(Extracted records)

------------

(** * Silk lease controller and veth manager: model and properties

    The lease controller (package [lib], [daemon/lib/lease_controller.go])
    is embedded function by function.  Its three collaborators are Go
    interfaces; they are type classes over an abstract world [W] that
    every call may read and change.  Each call made by the controller is
    also recorded, with its arguments and its results, in a call history,
    in the way the counterfeiter fakes of the repository record calls.

    Of the veth manager (package [veth]) the sources hold the tests only;
    the manager is modelled from the specification, over a small model
    of the kernel's links and addresses. *)

From stdpp Require Import base numbers list strings gmap.
From Stdlib Require Import ZArith String Ascii.

Local Open Scope string_scope.
Local Open Scope list_scope.
Local Open Scope Z_scope.

(** Go's [error]: [None] is [nil], [Some msg] is an error whose [Error()]
    text is [msg]. *)
Definition error : Type := option string.

(** The [%s] verb of package [fmt] applied to an [error] value. *)
Definition fmt_s (err : error) : string :=
  match err with
  | Some msg => msg
  | None => "%!s(<nil>)"
  end.

(** [fmt.Errorf(prefix + "%s", err)]: always a non-nil error. *)
Definition Errorf (prefix : string) (err : error) : error :=
  Some (prefix +:+ fmt_s err).

(** ** Package [net] of the Go library, as far as the controller uses it *)
Module net.

(** [net.IP] and [net.HardwareAddr] are byte slices. *)
Definition IP : Type := list Z.
Definition HardwareAddr : Type := list Z.

Definition hexDigit (n : Z) : ascii :=
  match String.get (Z.to_nat n) "0123456789abcdef" with
  | Some c => c
  | None => "?"%char
  end.

(** [HardwareAddr.String]: two hex digits per byte, colons in between. *)
Fixpoint hwString (first : bool) (a : HardwareAddr) : string :=
  match a with
  | [] => ""
  | b :: rest =>
      let digits :=
        String (hexDigit (Z.shiftr b 4))
          (String (hexDigit (Z.land b 15)) (hwString false rest)) in
      if first then digits else String ":"%char digits
  end.

Definition HardwareAddr_String (a : HardwareAddr) : string := hwString true a.

(** [net.IPNet]: an address and the length of its prefix. *)
Record IPNet : Type := { IPNet_IP : IP; IPNet_Ones : Z }.

#[global] Instance IPNet_eq_dec : EqDecision IPNet.
Proof. solve_decision. Defined.

(** [IP.To4]: the four-byte form of an IPv4 address, also when it is
    stored in sixteen bytes; nothing for any other address. *)
Definition To4 (ip : IP) : option IP :=
  match ip with
  | [_; _; _; _] => Some ip
  | [0; 0; 0; 0; 0; 0; 0; 0; 0; 0; 255; 255; a; b; c; d] => Some [a; b; c; d]
  | _ => None
  end.

End net.

(** ** Package [controller]: the lease record *)
Module controller.

Record Lease : Type := {
  UnderlayIP : string;
  OverlaySubnet : string;
  OverlayHardwareAddr : string
}.

#[global] Instance Lease_eq_dec : EqDecision Lease.
Proof. solve_decision. Defined.

End controller.

(** ** Package [config]: the configuration, as far as the controller reads it

    The four fields are the ones [NewLeaseController] reads; the type of
    [Database] belongs to the database helper library and stays a
    parameter. *)
Module config.

Record Config (DBConfig : Type) : Type := {
  Database : DBConfig;
  SubnetRange : string;
  SubnetMask : Z;
  UnderlayIP : string
}.

Arguments Database {DBConfig} _.
Arguments SubnetRange {DBConfig} _.
Arguments SubnetMask {DBConfig} _.
Arguments UnderlayIP {DBConfig} _.

End config.

(** ** Package [lib]: the lease controller *)
Module lib.

(** Values logged through [lager.Data]. *)
Inductive LogValue : Type :=
| LInt (n : Z)
| LString (s : string)
| LLease (l : option controller.Lease).

(** One entry of the call history: the call, its arguments, its results. *)
Inductive Call : Type :=
| CallMigrate (n : Z) (err : error)
| CallAddEntry (l : controller.Lease) (err : error)
| CallDeleteEntry (underlayIP : string) (err : error)
| CallLeaseForUnderlayIP (underlayIP : string)
    (l : option controller.Lease) (err : error)
| CallAll (ls : list controller.Lease) (err : error)
| CallGetAvailable (taken : list string) (subnet : string) (err : error)
| CallGenerateForVTEP (ip : net.IP) (hw : net.HardwareAddr) (err : error)
| CallSleep (d : Z)
| CallLogInfo (msg : string) (data : list (string * LogValue)).

(** The interfaces of the source.  A method takes the world and returns
    its Go results together with the world after the call.  A lease
    passed by pointer is passed by value: handlers do not write through
    the pointer. *)
Class databaseHandler (W : Type) : Type := {
  Migrate : W → (Z * error) * W;
  AddEntry : controller.Lease → W → error * W;
  DeleteEntry : string → W → error * W;
  LeaseForUnderlayIP : string → W → (option controller.Lease * error) * W;
  All : W → (list controller.Lease * error) * W
}.

Class cidrPool (W : Type) : Type := {
  GetAvailable : list string → W → (string * error) * W
}.

Class hardwareAddressGenerator (W : Type) : Type := {
  GenerateForVTEP : net.IP → W → (net.HardwareAddr * error) * W
}.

------------

§ PROBLEM DETAILS:
Output the lines above verbatim and in full.

§ WRITTEN ANSWER:
(** * Silk lease controller and veth manager: model and properties

    The lease controller (package [lib], [daemon/lib/lease_controller.go])
    is embedded function by function.  Its three collaborators are Go
    interfaces; they are type classes over an abstract world [W] that
    every call may read and change.  Each call made by the controller is
    also recorded, with its arguments and its results, in a call history,
    in the way the counterfeiter fakes of the repository record calls.

    Of the veth manager (package [veth]) the sources hold the tests only;
    the manager is modelled from the specification, over a small model
    of the kernel's links and addresses. *)

From stdpp Require Import base numbers list strings gmap.
From Stdlib Require Import ZArith String Ascii.

Local Open Scope string_scope.
Local Open Scope list_scope.
Local Open Scope Z_scope.

(** Go's [error]: [None] is [nil], [Some msg] is an error whose [Error()]
    text is [msg]. *)
Definition error : Type := option string.

(** The [%s] verb of package [fmt] applied to an [error] value. *)
Definition fmt_s (err : error) : string :=
  match err with
  | Some msg => msg
  | None => "%!s(<nil>)"
  end.

(** [fmt.Errorf(prefix + "%s", err)]: always a non-nil error. *)
Definition Errorf (prefix : string) (err : error) : error :=
  Some (prefix +:+ fmt_s err).

(** ** Package [net] of the Go library, as far as the controller uses it *)
Module net.

(** [net.IP] and [net.HardwareAddr] are byte slices. *)
Definition IP : Type := list Z.
Definition HardwareAddr : Type := list Z.

Definition hexDigit (n : Z) : ascii :=
  match String.get (Z.to_nat n) "0123456789abcdef" with
  | Some c => c
  | None => "?"%char
  end.

(** [HardwareAddr.String]: two hex digits per byte, colons in between. *)
Fixpoint hwString (first : bool) (a : HardwareAddr) : string :=
  match a with
  | [] => ""
  | b :: rest =>
      let digits :=
        String (hexDigit (Z.shiftr b 4))
          (String (hexDigit (Z.land b 15)) (hwString false rest)) in
      if first then digits else String ":"%char digits
  end.

Definition HardwareAddr_String (a : HardwareAddr) : string := hwString true a.

(** [net.IPNet]: an address and the length of its prefix. *)
Record IPNet : Type := { IPNet_IP : IP; IPNet_Ones : Z }.

#[global] Instance IPNet_eq_dec : EqDecision IPNet.
Proof. solve_decision. Defined.

(** [IP.To4]: the four-byte form of an IPv4 address, also when it is
    stored in sixteen bytes; nothing for any other address. *)
Definition To4 (ip : IP) : option IP :=
  match ip with
  | [_; _; _; _] => Some ip
  | [0; 0; 0; 0; 0; 0; 0; 0; 0; 0; 255; 255; a; b; c; d] => Some [a; b; c; d]
  | _ => None
  end.

End net.

(** ** Package [controller]: the lease record *)
Module controller.

Record Lease : Type := {
  UnderlayIP : string;
  OverlaySubnet : string;
  OverlayHardwareAddr : string
}.

#[global] Instance Lease_eq_dec : EqDecision Lease.
Proof. solve_decision. Defined.

End controller.

(** ** Package [config]: the configuration, as far as the controller reads it

    The four fields are the ones [NewLeaseController] reads; the type of
    [Database] belongs to the database helper library and stays a
    parameter. *)
Module config.

Record Config (DBConfig : Type) : Type := {
  Database : DBConfig;
  SubnetRange : string;
  SubnetMask : Z;
  UnderlayIP : string
}.

Arguments Database {DBConfig} _.
Arguments SubnetRange {DBConfig} _.
Arguments SubnetMask {DBConfig} _.
Arguments UnderlayIP {DBConfig} _.

End config.

(** ** Package [lib]: the lease controller *)
Module lib.

(** Values logged through [lager.Data]. *)
Inductive LogValue : Type :=
| LInt (n : Z)
| LString (s : string)
| LLease (l : option controller.Lease).

(** One entry of the call history: the call, its arguments, its results. *)
Inductive Call : Type :=
| CallMigrate (n : Z) (err : error)
| CallAddEntry (l : controller.Lease) (err : error)
| CallDeleteEntry (underlayIP : string) (err : error)
| CallLeaseForUnderlayIP (underlayIP : string)
    (l : option controller.Lease) (err : error)
| CallAll (ls : list controller.Lease) (err : error)
| CallGetAvailable (taken : list string) (subnet : string) (err : error)
| CallGenerateForVTEP (ip : net.IP) (hw : net.HardwareAddr) (err : error)
| CallSleep (d : Z)
| CallLogInfo (msg : string) (data : list (string * LogValue)).

(** The interfaces of the source.  A method takes the world and returns
    its Go results together with the world after the call.  A lease
    passed by pointer is passed by value: handlers do not write through
    the pointer. *)
Class databaseHandler (W : Type) : Type := {
  Migrate : W → (Z * error) * W;
  AddEntry : controller.Lease → W → error * W;
  DeleteEntry : string → W → error * W;
  LeaseForUnderlayIP : string → W → (option controller.Lease * error) * W;
  All : W → (list controller.Lease * error) * W
}.

Class cidrPool (W : Type) : Type := {
  GetAvailable : list string → W → (string * error) * W
}.

Class hardwareAddressGenerator (W : Type) : Type := {
  GenerateForVTEP : net.IP → W → (net.HardwareAddr * error) * W
}.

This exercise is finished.